Since he was a child, Kantaro Ichinomiya has had the ability to see demons; but one day, the young Kantaro was told of a goblin so powerful that it could vanquish any foe with ease. Intrigued, his search began. Now, in the present, Kantaro works as an exorcist, banishing demons who have possessed human bodies; yet still he searches – that is, until one day, he touches a mysterious seal and releases the legend itself! His name is Haruka, he's good with the ladies, and he can kick demon butt like no other; but can he help Kantaro raise enough money for his rent?
In the mystical world of Shangri-la, demons and humans live side by side, watched over by a parthenon of ancient Chinese gods. But when normally-civilized demons start to go berserk, the gods require the services of Genjou Sanzo - a Buddhist priest with a magical gun, an evil-banishing scripture and a take-no-prisoners attitude. Aided by the ancient monkey god Son Goku, the half-demon Sha Gojyo and the demon exterminator Cho Hakkai, he sets off on a treacherous journey westward, with armies of demons, dark mages and angry gods all standing in his way...
Banishing evil spirits your favourite kind of anime? Than you should watch Tactics & Saiyuki. Both animes have some cool fighting scenes along with exorcising of evil spirits which will leave you breathless at the end of every episode craving for more.
Saiyuki and Tactics both have a fairly good, if somewhat meaningless story, and are both of good length. Tactics is a bit less guilty of the story culminating in a manner that makes one wonder if the story really needed to exist at all, and as an added bonus you won't feel the urge to kill the writers when it ends . . . because it doesn't have a sequel that is absolute garbage.
I can't really say I'm overly fond of the ED on either, but you get used to it after a few episodes in both cases -- and the mystery/boy-love theme is prevalent in both, without ever providing a decent fan-service moment in either (so people tested by the boy love in one won't be further tested by the second).
Over-all Tactics, I think, was slightly better, but both are very good.
An organization known to the dark side of the world as Chronos claims to desire world peace, employing the top thirteen assassins in the world known as 'Erasers.' They each have a weapon customized to fit their style, all made out of orichalcum ore, the strongest material available on Earth. Number 13, Train Heartnet (codenamed Black Cat) is the most famous and revered of the thirteen Chronos numbers, but in the light of a tragic event he has come to question his path in life. Together with Sven Vollfied, a struggling bounty hunter and a living weapon named Eve, Train takes up a job as a bounty hunter - all the while running from the other Erasers and Creed Diskenth, a crazed man whom wants him to join the Apostles of the Stars, a group made to destroy Chronos.

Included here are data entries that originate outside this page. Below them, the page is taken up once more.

(** The plan of the cron cell.  It runs the expressions that match the fired
    occurrence and no others.  A deadline that is no retry is the first
    occurrence after now of any expression; a retry is the backoff's deadline,
    within the retry ceiling, and passes over no occurrence.  Nothing is armed
    only where no expression will ever match again and no retry is owed. *)
Theorem plan_schedule crons fired_ms now_ms retry failed :
  let p := plan crons fired_ms now_ms retry failed in
  (∀ i, i ∈ plan_matching p ↔
        ∃ at_ms c, fired_ms = Some at_ms ∧ crons !! i = Some c ∧ matches c at_ms = true)
  ∧ match plan_arm_at p with
    | Some t =>
        quiet crons now_ms t ∧
        if plan_arm_is_retry p
        then failed = true ∧ retry < RETRY_CEILING ∧ alarm_retry now_ms retry retry true = Some t
             ∧ (∀ c, c ∈ crons → t mod 60000 = 0 → now_ms < t → matches c t = false)
        else now_ms < t ∧ ∃ c, c ∈ crons ∧ matches c t = true
    | None => (∀ c u, c ∈ crons → matches c u = false) ∧ (failed = true → RETRY_CEILING ≤ retry)
    end.
Proof.
  cbv zeta. unfold plan. simpl. split.
  { intros i. destruct fired_ms as [at_ms|]; [rewrite matching_spec; naive_solver|].
    split; [by intros ?%not_elem_of_nil|naive_solver]. }
  assert (∀ t, (∀ c t', c ∈ crons → next_after c now_ms = Some t' → t ≤ t') → quiet crons now_ms t) as Hquiet.
  { intros t Hle c u Hc Hu Hm. pose proof (next_after_first c now_ms) as Hn.
    destruct (next_after c now_ms) as [t'|] eqn:Et; [|by apply Hn].
    destruct Hn as (_ & _ & _ & Hno). apply Hno; [|done]. pose proof (Hle c t' Hc Et). lia. }
  assert (∀ c t, c ∈ crons → next_after c now_ms = None → matches c t = false) as Hnever.
  { intros c t Hc Et. pose proof (next_after_first c now_ms) as Hn. rewrite Et in Hn. apply Hn. }
  pose proof (next_across_spec crons now_ms) as Hx.
  destruct (next_across crons now_ms) as [t|].
  - destruct Hx as ((c & Hc & Et) & Hle).
    assert (now_ms < t ∧ matches c t = true) as Hfirst.
    { pose proof (next_after_first c now_ms) as Hn. rewrite Et in Hn. naive_solver. }
    destruct (if failed then _ else _) as [r|] eqn:Er; simpl; [|rewrite Z.ltb_irrefl; naive_solver].
    destruct (Z.ltb_spec (Z.min t r) t) as [Hlt|Hge].
    + assert (Z.min t r = r) as -> by lia. assert (r < t) by lia. destruct failed; [|done].
      split; [apply Hquiet; intros; etrans; [|eauto]; lia|]. split; [done|]. split; [|split; [done|]].
      * unfold alarm_retry in Er. destruct (Z.leb_spec RETRY_CEILING retry); [done|lia].
      * intros d Hd Hm Hnow. apply (Hquiet t Hle); [done|lia|done].
    + assert (Z.min t r = t) as -> by lia. naive_solver.
  - destruct (if failed then _ else _) as [r|] eqn:Er; simpl.
    + destruct failed; [|done]. split; [intros d u Hd _ _; auto|]. split; [done|]. split; [|split; [done|auto]].
      unfold alarm_retry in Er. destruct (Z.leb_spec RETRY_CEILING retry); [done|lia].
    + split; [auto|]. intros ->. unfold alarm_retry in Er. destruct (Z.leb_spec RETRY_CEILING retry); done.
Qed.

Tactics and Black Cat both revolve around a somewhat serious fellow and his band of miscreants as they go after various baddies. Tactics has a permanently lighthearted feel, while Black Cat is a bit more dark. Both have various monsters/creatures and a generally slow and plodding pacing and flow. I didn't care much for either of these, but figure if you liked one you'd like the other.

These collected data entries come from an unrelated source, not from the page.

Lemma check_tail_None cur Ls cursors f :
  cur < u64_max → Forall2 (finished 0 cur) Ls cursors → check_tail cur cursors = None → f ∈ mjoin Ls → fi_max f ≤ cur.
Proof.
  intros Hcur Hall. induction Hall as [|L c Ls cursors Hfin Hall IH]; simpl; [by intros _ Hf%not_elem_of_nil|].
  destruct Hfin as (((consumed & HL & Hdone & _ & Hcov) & Hgap) & Hnone). rewrite wrap_succ by done.
  assert (∀ info, cu_current (ensure_current c) = Some info → cur + 1 < fi_min info) as Hfirst.
  { intros info Hi. apply Hgap. rewrite <- ensure_current_unread. unfold unread. rewrite Hi. simpl. left. }
  destruct (cu_current (ensure_current c)) as [info|] eqn:Ei.
  { rewrite (proj2 (N.ltb_lt _ _)) by (by apply Hfirst). done. }
  pose proof (ensure_current_None c Hdone Ei) as Hu. intros Ht [Hf|Hf]%elem_of_app; [|by apply IH].
  rewrite HL, Hu, app_nil_r in Hf. destruct (N.le_gt_cases (fi_max f) cur) as [|Hlt]; [done|].
  destruct (Hcov f Hf) as (cand & Hcand & _); [by left|done|congruence].
Qed.

Lemma check_tail_Some cur Ls cursors next :
  cur < u64_max → Forall2 (finished 0 cur) Ls cursors → check_tail cur cursors = Some next →
  ∃ f, f ∈ mjoin Ls ∧ cur + 1 < fi_min f.
Proof.
  intros Hcur Hall. induction Hall as [|L c Ls cursors Hfin Hall IH]; simpl; [done|]. rewrite wrap_succ by done.
  assert (check_tail cur cursors = Some next → ∃ f, f ∈ L ++ mjoin Ls ∧ cur + 1 < fi_min f) as Hrest.
  { intros (f & ? & ?)%IH. exists f. set_solver. }
  destruct (cu_current (ensure_current c)) as [info|] eqn:Ei; [|done].
  destruct (N.ltb_spec (cur + 1) (fi_min info)) as [Hlt|]; [|done]. intros _. exists info. split; [|done].
  destruct Hfin as (((consumed & -> & _) & _) & _). rewrite <- ensure_current_unread. unfold unread. rewrite Ei. set_solver.
Qed.

Section restore.
Context (ltx_files : nat → list FileInfo) (Hok : listing_ok ltx_files).

(** Where a plan starts: at its snapshot, or before the first transaction. *)
Definition plan_start (txid : N) : N := default 0 (fi_max <$> pick_snapshot ltx_files txid).

Lemma plan_start_below txid : plan_start txid < u64_max.
Proof using Hok.
  unfold plan_start. pose proof (pick_snapshot_spec ltx_files txid (snapshots_sorted _ Hok)) as Hp.
  destruct (pick_snapshot ltx_files txid) as [s|]; simpl; [|done]. apply (ids_below _ Hok SNAPSHOT_LEVEL); [done|apply Hp].
Qed.

Lemma plan_start_slice txid :
  slice_max_txid (match pick_snapshot ltx_files txid with Some s => [s] | None => [] end) = plan_start txid.
Proof. unfold plan_start, slice_max_txid. destruct (pick_snapshot ltx_files txid); simpl; lia. Qed.

Lemma levels_below f : f ∈ mjoin (levels_of ltx_files) → fi_max f < u64_max.
Proof using Hok. intros (level & Hl & Hf)%elem_of_levels. apply (ids_below _ Hok level); [lia|done]. Qed.

(** The end of the planner's loop. *)
Lemma plan_loop_end txid infos :
  let '(cursors, cur, infos') := plan_loop (plan_fuel ltx_files) txid (plan_start txid) (plan_cursors ltx_files) infos in
  ∃ added, infos' = infos ++ added ∧ extends (listed (levels_of ltx_files) txid) (plan_start txid) added cur
    ∧ cur < u64_max
    ∧ (txid ≠ 0 ∧ txid ≤ cur ∨ Forall2 (finished txid cur) (levels_of ltx_files) cursors).
Proof using Hok.
  destruct (plan_cursors_inv ltx_files txid (plan_start txid)) as [Hinv Hm].
  pose proof (plan_loop_spec (plan_fuel ltx_files) txid (levels_of ltx_files) (plan_start txid)
                (plan_cursors ltx_files) infos (levels_sorted _ Hok) levels_below (plan_start_below txid) Hinv Hm) as H.
  destruct (plan_loop _ _ _ _ _) as [[cursors cur] infos']. destruct H as (added & -> & Hext & Hend).
  exists added. split_and!; [done|done| |done].
  destruct (extends_end _ _ _ _ Hext) as [->|(f & [Hf _] & ->)]; [apply plan_start_below|by apply levels_below].
Qed.

(** A plan: a snapshot if there is one, and files that continue it. *)
Definition plan_of (txid : N) (infos : list FileInfo) (e : N) : Prop :=
  ∃ added, infos = option_list (pick_snapshot ltx_files txid) ++ added
    ∧ extends (listed (levels_of ltx_files) txid) (plan_start txid) added e.

Lemma plan_of_max txid infos e : plan_of txid infos e → slice_max_txid infos = e.
Proof.
  intros (added & -> & Hext). rewrite slice_max_app. apply extends_max in Hext as <-. f_equal.
  rewrite <- plan_start_slice. by destruct (pick_snapshot ltx_files txid).
Qed.

Lemma plan_of_within txid infos e f : txid ≠ 0 → plan_of txid infos e → f ∈ infos → fi_max f ≤ txid.
Proof using Hok.
  intros Ht (added & -> & Hext) [Hf|Hf]%elem_of_app.
  - pose proof (pick_snapshot_spec ltx_files txid (snapshots_sorted _ Hok)) as Hp.
    destruct (pick_snapshot ltx_files txid) as [s|]; simpl in Hf; [|by apply not_elem_of_nil in Hf].
    apply list_elem_of_singleton in Hf as ->. destruct Hp as (_ & [?|?] & _); [lia|done].
  - destruct (extends_all _ _ _ _ _ Hext Hf) as [[_ [?|?]] _]; [lia|done].
Qed.

Lemma slice_max_le infos t : (∀ f, f ∈ infos → fi_max f ≤ t) → slice_max_txid infos ≤ t.
Proof.
  induction infos as [|f infos IH]; intros Hf; [unfold slice_max_txid; simpl; lia|]. rewrite slice_max_cons.
  apply N.max_lub; [apply Hf; left|apply IH; intros g Hg; apply Hf; by right].
Qed.

(** The three ways [calc_restore_plan] ends. *)
Lemma calc_restore_plan_cases txid :
  match calc_restore_plan ltx_files txid with
  | Ok infos => infos ≠ [] ∧ ∃ e, plan_of txid infos e ∧ (txid ≠ 0 → e = txid)
      ∧ (txid = 0 → ∀ f, f ∈ mjoin (levels_of ltx_files) → fi_max f ≤ e)
  | Err _ => ∃ infos e, plan_of txid infos e
      ∧ (∀ f, listed (levels_of ltx_files) txid f → e < fi_max f → e + 1 < fi_min f)
      ∧ (txid = 0 ∧ (infos = [] ∨ ∃ f, f ∈ mjoin (levels_of ltx_files) ∧ e + 1 < fi_min f) ∨ e < txid)
  end.
Proof using Hok.
  unfold calc_restore_plan. rewrite plan_start_slice.
  destruct (negb (txid =? 0) && (txid <=? plan_start txid)) eqn:Estart.
  - apply andb_prop in Estart as [E1%negb_true_iff%N.eqb_neq E2%N.leb_le]. unfold plan_start in E2.
    pose proof (pick_snapshot_spec ltx_files txid (snapshots_sorted _ Hok)) as Hp.
    destruct (pick_snapshot ltx_files txid) as [s|] eqn:Es; simpl in E2; [|lia].
    split; [done|]. exists (fi_max s). destruct Hp as (_ & [?|?] & _); [lia|]. split_and!; [|lia|lia].
    exists []. rewrite Es. unfold plan_start. rewrite Es. split; [done|constructor].
  - pose proof (plan_loop_end txid (match pick_snapshot ltx_files txid with Some s => [s] | None => [] end)) as H.
    destruct (plan_loop _ _ _ _ _) as [[cursors cur] infos]. destruct H as (added & Hi & Hext & Hcur & Hend).
    assert (plan_of txid infos cur) as Hplan.
    { exists added. split; [|done]. rewrite Hi. by destruct (pick_snapshot ltx_files txid). }
    pose proof (plan_of_max _ _ _ Hplan) as Hmax.
    set (fails := λ (infos : list FileInfo) e, txid = 0 ∧ (infos = [] ∨ ∃ f, f ∈ mjoin (levels_of ltx_files) ∧ e + 1 < fi_min f) ∨ e < txid).
    assert (fails infos cur →
            ∃ infos e, plan_of txid infos e
              ∧ (∀ f, listed (levels_of ltx_files) txid f → e < fi_max f → e + 1 < fi_min f)
              ∧ fails infos e) as Hfail.
    { intros Hor. exists infos, cur. split_and!; [done| |done]. destruct Hend as [?|Hend]; [destruct Hor; lia|].
      intros f. by apply (finished_reach txid cur _ cursors). }
    destruct (if bool_decide (infos ≠ []) && (txid =? 0) then _ else _) as [next|] eqn:Etail.
    { destruct (N.eqb_spec txid 0) as [E0|]; [|by rewrite andb_false_r in Etail]. apply Hfail. left. split; [done|right].
      destruct Hend as [[? _]|Hend]; [done|]. rewrite E0 in Hend. rewrite andb_true_r in Etail. case_match; [|done].
      by eapply check_tail_Some. }
    destruct (bool_decide (infos = [])) eqn:Enil; [apply bool_decide_eq_true in Enil|apply bool_decide_eq_false in Enil].
    { apply Hfail. destruct (N.eq_dec txid 0); [left; auto|right]. rewrite <- Hmax, Enil. unfold slice_max_txid. simpl. lia. }
    destruct (N.eqb_spec txid 0) as [E0|Hne]; simpl.
    + split; [done|]. exists cur. split_and!; [done|done|]. intros _ f Hf. rewrite bool_decide_true in Etail by done.
      destruct Hend as [?|Hend]; [lia|]. rewrite E0 in Hend. by apply (check_tail_None cur (levels_of ltx_files) cursors).
    + destruct (N.ltb_spec (slice_max_txid infos) txid) as [Hlt|Hge]; [apply Hfail; right; lia|].
      split; [done|]. exists cur. split_and!; [done| |done]. intros _.
      pose proof (slice_max_le infos txid (λ f, plan_of_within txid infos cur f Hne Hplan)). lia.
Qed.

(** ** The cuts *)

(** A transaction at which a contiguous run of files from the first one ends. *)
Inductive reach (files : list FileInfo) : N → Prop :=
| reach_zero : reach files 0
| reach_file f r :
    f ∈ files → 0 < fi_min f → fi_min f ≤ fi_max f → reach files r → fi_min f - 1 ≤ r < fi_max f →
    reach files (fi_max f).
End restore.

An akuma is a soul which has been brought back to life through sadness and despair with the powers of Millenium Earl. Their mission is to terrorize the earth and all who dwell within it. The Black Order is a group of Exorcists that have sworn to cleanse the souls of the akuma, and collect the substance known as "innocence". This powerful substance can be used as an anti-akuma weapon, and ultimately can help destroy the evil Millenium Earl. Allen Walker is a young Exorcist who has the ability to tell who is human and who is an akuma with the help of his cursed eye. Together with the Black Order, Allen must find all 109 pieces of innocence to protect the world and defeat Earl.

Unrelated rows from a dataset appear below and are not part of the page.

(** [persist_timed]: the new state replaces the file whole; then the directory
    is synced. *)
Definition persist (fault : PersistFault) (s : FollowerState) (w : Store) : bool * Store :=
  let renamed := set_live (mkDisk (Some s) (files (live w)) true) w in
  match fault with
  | PersistFailed dir_made => (false, if dir_made then make_dir w else w)
  | PersistUnsynced => (false, renamed)
  | PersistOk => (true, cache_state s (sync_directory renamed))
  end.

(** The files [remove_entries_below] deletes. *)
Definition below (seq : N) (name : string) : bool :=
  match strip_suffix ".entry" name with
  | Some stem => is_some_and (λ s, s <=? seq) (parse_unsigned 10 u64_max stem)
  | None =>
      match strip_suffix ".entries" name with
      | Some stem => is_some_and (λ last, last <=? seq)
                       (r ← split_once char_dash stem; parse_unsigned 10 u64_max r.2)
      | None => is_some_and (λ r, r.2 <=? seq) (follower_batch_range name ".batch")
      end
  end.

(** [remove_entries_below]: of those, the ones deleted before an error; [None]
    where the directory could not be listed. *)
Definition remove_entries_below (seq : N) (deletes : option (string → bool)) (w : Store) : bool * Store :=
  match deletes with
  | None => (false, w)
  | Some deletes =>
      let doomed name := below seq name && deletes name in
      let m := files (live w) in
      (bool_decide (map_Forall (λ name _, below seq name = true → deletes name = true) m),
       set_live (mkDisk (state_file (live w)) (filter (λ f, doomed f.1 = false) m) (dir_exists (live w))) w)
  end.

(** ** Appends *)

Record AppendResp := mkAppendResp {
  resp_ok : bool;
  resp_end : N;
  resp_epoch : N;
}.

Definition refusal (s : FollowerState) : AppendResp := mkAppendResp false (fs_end s) (fs_fragment_epoch s).

Definition log_of (s : FollowerState) : FollowerLog :=
  mkFollowerLog (fs_fragment_epoch s) (fs_base s) (fs_end s) (fs_sealed_to s).
Definition state_of (l : FollowerLog) : FollowerState :=
  mkFollowerState (fragment_epoch l) (fl_base l) (fl_end l) (sealed_to l).

(** What can go wrong in an adoption: reading the record, deleting the old
    files, persisting the new state. *)
Record AdoptFault := mkAdoptFault {
  record_read : bool;
  af_deletes : option (string → bool);
  af_persist : PersistFault;
}.

(** [adopt] against the log record, which may be absent. *)
Definition adopt (node : string) (record : option LogRecord) (fault : AdoptFault) (epoch first : N) (w : Store) : bool * Store :=
  match (if record_read fault then record else None) with
  | None => (false, w)
  | Some r =>
      match load true w with
      | (None, w) => (false, w)
      | (Some s, w) =>
          if negb (lr_epoch r =? epoch) || negb (bool_decide (lr_state r = LogOpen))
             || negb (bool_decide (node ∈ lr_ensemble r)) || (epoch <=? fs_sealed_to s) || negb (first =? 1)
          then (false, w)
          else match remove_entries_below u64_max (af_deletes fault) w with
               | (false, w) => (false, w)
               | (true, w) =>
                   persist (af_persist fault)
                     (mkFollowerState epoch (sat_sub first 1) (sat_sub first 1) (fs_sealed_to s)) w
               end
      end
  end.

(** The entries of one frame that the log accepts, and whether all of them. *)
Fixpoint accept_entries (epoch : N) (l : list Entry) (log : FollowerLog) : list Entry * FollowerLog * bool :=
  match l with
  | [] => ([], log, true)
  | e :: l =>
      match accept_append log epoch (seq e) with
      | (false, log) => ([], log, false)
      | (true, log) => let '(accepted, log, all) := accept_entries epoch l log in (e :: accepted, log, all)
      end
  end.

(** The loop over the frames of a batch. *)
Fixpoint accept_frames (epoch : N) (l : list AppendReq) (log : FollowerLog) : list Entry * FollowerLog :=
  match l with
  | [] => ([], log)
  | r :: l =>
      if is_none_or (λ last, last <=? fl_end log) (last_seq (ar_entries r)) then accept_frames epoch l log
      else match accept_entries epoch (ar_entries r) log with
           | (accepted, log, false) => (accepted, log)
           | (accepted, log, true) => let '(more, log) := accept_frames epoch l log in (accepted ++ more, log)
           end
  end.
Lemma write_batch_spec fault new accepted s ok s' :
  committable new accepted → fault_ok fault → write_batch sha256 fault new accepted s = (ok, s') → written new accepted s ok s'.
Proof.
  intros Hc Hf. unfold write_batch. fold (name_of accepted). destruct fault as [[c|]| | |]; intros [= <- <-].
  - apply put_written; [done|by left|by left|set_solver|done].
  - split; [done|auto|auto|auto| |done]. intros d' H. by exists d'.
  - apply put_written; [done|by right|by left|set_solver|done].
  - apply put_written; [done|by right|by left|set_solver|done].
  - unfold sync_directory. cbn [live durable unsynced loaded]. apply put_written; [done|by right|by right|set_solver|]. intros _.
    destruct (committable_range _ _ Hc) as (first & last & Hfs & Hls & Hle & Hname & Hrange).
    split; [|split; [done|cbn; set_solver]]. cbn. eexists _, first, last. rewrite lookup_insert_eq.
    split; [done|]. split; [done|]. split; [apply Hle|]. split; [by apply committed_decodes|done].
Qed.

(** The deletion of old files. *)
Lemma remove_spec n deletes s ok s' :
  remove_entries_below n deletes s = (ok, s') →
  loaded s' = loaded s ∧ durable s' = durable s ∧ unsynced s' = unsynced s ∧ state_file (live s') = state_file (live s) ∧
  (∀ name, is_Some (files (live s') !! name) → is_Some (files (live s) !! name)) ∧
  (∀ name b, present s' name b → present s name b) ∧
  (∀ name b, stable s name b → n < batch_last b → stable s' name b) ∧
  (ok = true → ∀ name, is_Some (files (live s') !! name) → below n name = false).
Proof.
  unfold remove_entries_below. destruct deletes as [deletes|]; intros [= <- <-]; [|by split_and!; auto]. cbn [loaded durable unsynced live files state_file set_live].
  assert (∀ name x, filter (λ f : string * bytes, below n f.1 && deletes f.1 = false) (files (live s)) !! name = Some x →
    files (live s) !! name = Some x ∧ below n name && deletes name = false) as Hf.
  { intros name x H. by apply map_lookup_filter_Some in H. }
  split_and!; try done.
  - intros name [x [Hx _]%Hf]. by exists x.
  - intros name b [(c & H)|H]; [left|by right]. exists c. destruct H as (f & l & Hc & H). exists f, l. split; [by apply Hf in Hc as [? _]|done].
  - intros name b (H1 & H2 & H3) Hl. pose proof (holds_covered _ _ _ H1) as (Hr & _).
    assert (filter (λ f : string * bytes, below n f.1 && deletes f.1 = false) (files (live s)) !! name = files (live s) !! name) as E.
    { destruct H1 as (c & f & l & Hc & _). rewrite Hc. apply map_lookup_filter_Some. split; [done|]. cbn.
      rewrite (below_batch _ _ _ _ Hr). rewrite (proj2 (N.leb_gt _ _)) by done. done. }
    split; [by eapply holds_lookup|]. split; [|done]. cbn. by rewrite E.
  - intros Hok%bool_decide_eq_true name [x [Hx Hb]%Hf]. destruct (below n name) eqn:E; [|done].
    rewrite (Hok name x Hx E) in Hb. done.
Qed.

Lemma remove_loaded n deletes s : loaded (remove_entries_below n deletes s).2 = loaded s.
Proof. by destruct deletes. Qed.

(** The replacement of the state file. *)
Lemma persist_spec fault new s ok s' :
  persist fault new s = (ok, s') →
  files (live s') = files (live s) ∧ unsynced s' = unsynced s
  ∧ (files (durable s') = files (durable s) ∨ files (durable s') = files (live s)) ∧
  (∀ d', disk_of s' d' → (∃ d, disk_of s d ∧ seed d' = seed d) ∨ seed d' = new) ∧
  (ok = true → durable s' = live s' ∧ (∀ d', disk_of s' d' → seed d' = new) ∧ ∃ gap, loaded s' = Some (mkLoaded new gap)) ∧
  (ok = false → loaded s' = loaded s).
Proof.
  unfold persist, disk_of. destruct fault as [| |[]]; intros [= <- <-]; cbn; split_and!; try done; auto.
  - intros d' [->| ->]; by right.
  - intros _. split; [done|]. split; [by intros d' [->| ->]|]. by eexists.
  - intros d' [->| ->]; [by right|left; exists (durable s); auto].
  - intros d' [->| ->]; left; [exists (live s)|exists (durable s)]; auto.
  - intros d' [->| ->]; left; [exists (live s)|exists (durable s)]; auto.
Qed.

D.Gray-man has a more linear story with organized enemies, whereas Tactics is based on independent episodes with completely different opponents each time. However, both anime feature cool fights against monsters. The main characters are boys of about the same age, are haunted by their past, and are seeking a way to take advantage of their ability of seeing the unseen to save people and fight demons.
The world of the supernatural is a terrifying place, especially when youkai decide to seek revenge and punish humans for their careless ways. Luckily, help is at hand in the form of a young ghoul named Kitarou, who has taken it upon himself to protect mankind from malevolent monsters. With the help of his walking, talking eyeball of a father and his various spiritual friends – including the tricky and rather smelly Nezumi Otoko, the tomboyish Neko Musume, and the elderly Sunakake Baba and Konaki Jiji – Kitarou defends the clueless humans from soul-stealing Yasha, demons of death and many, many more.
Both GeGeGe no Kitarou and Tactics are steeped in Japanese mythology and the supernatural. Both also focus on someone preventing/exorcising spirits who are causing trouble for humans. If you liked one then definitely check out the other.
While Gingitsune is more slice of life and Tactics more mystery, both shows really emphasize Japan's stories and beliefs in a way that I find interesting and endearing. They also both handle the issue of what happens when a person can see these spirits and those around them can't, though Gingitsune takes a lighter approach to the issue.